(** Every span of [finditer] is a match of [CHORD_REGEX]: a note letter
    first, not empty, inside the text. *)
Lemma finditer_match (text : str) (s e : nat) :
  In (s, e) (finditer CHORD_REGEX text) ->
  s < e /\ e <= length text
  /\ exists c, char_at text s = Some c /\ In c NOTE_LETTERS.
Proof.
  intros H. apply scan_In in H. now apply chord_match_bounds.
Qed.

(** ** The pieces of annotate_text *)

(** A match is emitted as it stands, or followed by the degree that the
    chord map gives its normal form. *)
Lemma annotate_match_cases (text : str) (chord_map : dict str Z) (s e : nat) :
  annotate_match text chord_map s e = slice text s e
  \/ exists normalized degree,
       normalize_chord_symbol (slice text s e) = Some normalized
       /\ dict_get str_eqb chord_map normalized = Some degree
       /\ degree <> 0%Z
       /\ followed_by_lowercase text e = false
       /\ lone_letter_is_article text (slice text s e) e = false
       /\ _already_has_degree text e = false
       /\ annotate_match text chord_map s e
          = slice text s e ++ lit " (" ++ str_of_int degree ++ lit ")".
Proof.
  unfold annotate_match.
  destruct (followed_by_lowercase text e); [now left|].
  destruct (lone_letter_is_article text (slice text s e) e); [now left|].
  destruct (_already_has_degree text e); [now left|].
  destruct (normalize_chord_symbol (slice text s e)) as [[|c n]|] eqn:En;
    [now left| |now left].
  destruct (dict_get str_eqb chord_map (c :: n)) as [d|] eqn:Ed; [|now left].
  destruct (Z.eqb d 0) eqn:Ez; [now left|].
  right. exists (c :: n), d. apply Z.eqb_neq in Ez.
  repeat split; auto.
Qed.

Lemma skipn_length_app (A : Type) (l l' : list A) :
  skipn (length l) (l ++ l') = l'.
Proof. induction l; simpl; auto. Qed.

Lemma annotate_match_suffix (text : str) (chord_map : dict str Z) (s e : nat) :
  s <= e -> e <= length text ->
  annotate_match text chord_map s e
  = slice text s e ++ annotation_suffix text chord_map s e.
Proof.
  intros Hse He. unfold annotation_suffix.
  pose proof (slice_length text s e Hse He) as Hlen.
  destruct (annotate_match_cases text chord_map s e)
    as [H|[n [d [_ [_ [_ [_ [_ [_ H]]]]]]]]]; rewrite H.
  - rewrite <- Hlen, skipn_all. now rewrite app_nil_r.
  - rewrite <- Hlen. now rewrite skipn_length_app.
Qed.

Lemma splice_shift (text : str) (n last e : nat) (ins : list (nat * str)) :
  last <= e -> ascending e n ins ->
  splice text last ins = slice text last e ++ splice text e ins.
Proof.
  intros Hle Hasc. destruct ins as [|[e1 s1] ins]; simpl.
  - symmetry. now apply slice_skipn.
  - simpl in Hasc. destruct Hasc as [H1 _].
    rewrite (slice_split text last e e1) by lia.
    now rewrite <- app_assoc.
Qed.

Lemma ascending_weaken (last last' n : nat) (ins : list (nat * str)) :
  last' <= last -> ascending last n ins -> ascending last' n ins.
Proof.
  destruct ins as [|[e s] ins]; simpl; [auto|].
  intros Hl [H1 H2]. split; [lia|assumption].
Qed.

Lemma insertions_ascending (text : str) (chord_map : dict str Z)
  (spans : list (nat * nat)) (last : nat) :
  chained last (length text) spans ->
  ascending last (length text) (insertions text chord_map spans).
Proof.
  revert last. induction spans as [|[s e] spans IH]; intros last; simpl;
    [auto|].
  intros [H1 [H2 [H3 H4]]]. specialize (IH e H4).
  destruct (annotation_suffix text chord_map s e).
  - apply ascending_weaken with (last := e); [lia|assumption].
  - simpl. repeat split; [lia|assumption|assumption].
Qed.

(** The output is the text with the insertions put in. *)
Lemma annotate_pieces_splice (text : str) (chord_map : dict str Z)
  (spans : list (nat * nat)) (last : nat) :
  chained last (length text) spans ->
  concat (annotate_pieces text chord_map spans last)
  = splice text last (insertions text chord_map spans).
Proof.
  revert last. induction spans as [|[s e] spans IH]; intros last; simpl.
  - intros _. apply app_nil_r.
  - intros [H1 [H2 [H3 H4]]].
    rewrite (IH e H4).
    rewrite (annotate_match_suffix text chord_map s e) by lia.
    pose proof (insertions_ascending text chord_map spans e H4) as Hasc.
    destruct (annotation_suffix text chord_map s e) as [|c suffix].
    + rewrite app_nil_r.
      rewrite (splice_shift text (length text) last e) by (lia || assumption).
      rewrite (slice_split text last s e) by lia.
      now rewrite <- app_assoc.
    + simpl splice.
      rewrite (slice_split text last s e) by lia.
      now rewrite <- !app_assoc.
Qed.

(** With nothing put in, the text comes back. *)
Lemma splice_erase (text : str) (ins : list (nat * str)) (last : nat) :
  ascending last (length text) ins ->
  splice text last (erase ins) = skipn last text.
Proof.
  revert last. induction ins as [|[e s] ins IH]; intros last; simpl; [auto|].
  intros [H1 [H2 H3]]. rewrite (IH e H3). apply slice_skipn. lia.
Qed.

■ ■ ■

◆ **Activity**
Among the entries above, find the line with "destruct (annotation_suffix text chord_map s e)." and the line with "Lemma splice_erase (text"; give again exactly these two lines and all lines between them.

◆ **Task solution**
  destruct (annotation_suffix text chord_map s e).
  - apply ascending_weaken with (last := e); [lia|assumption].
  - simpl. repeat split; [lia|assumption|assumption].
Qed.

(** The output is the text with the insertions put in. *)
Lemma annotate_pieces_splice (text : str) (chord_map : dict str Z)
  (spans : list (nat * nat)) (last : nat) :
  chained last (length text) spans ->
  concat (annotate_pieces text chord_map spans last)
  = splice text last (insertions text chord_map spans).
Proof.
  revert last. induction spans as [|[s e] spans IH]; intros last; simpl.
  - intros _. apply app_nil_r.
  - intros [H1 [H2 [H3 H4]]].
    rewrite (IH e H4).
    rewrite (annotate_match_suffix text chord_map s e) by lia.
    pose proof (insertions_ascending text chord_map spans e H4) as Hasc.
    destruct (annotation_suffix text chord_map s e) as [|c suffix].
    + rewrite app_nil_r.
      rewrite (splice_shift text (length text) last e) by (lia || assumption).
      rewrite (slice_split text last s e) by lia.
      now rewrite <- app_assoc.
    + simpl splice.
      rewrite (slice_split text last s e) by lia.
      now rewrite <- !app_assoc.
Qed.

(** With nothing put in, the text comes back. *)
Lemma splice_erase (text : str) (ins : list (nat * str)) (last : nat) :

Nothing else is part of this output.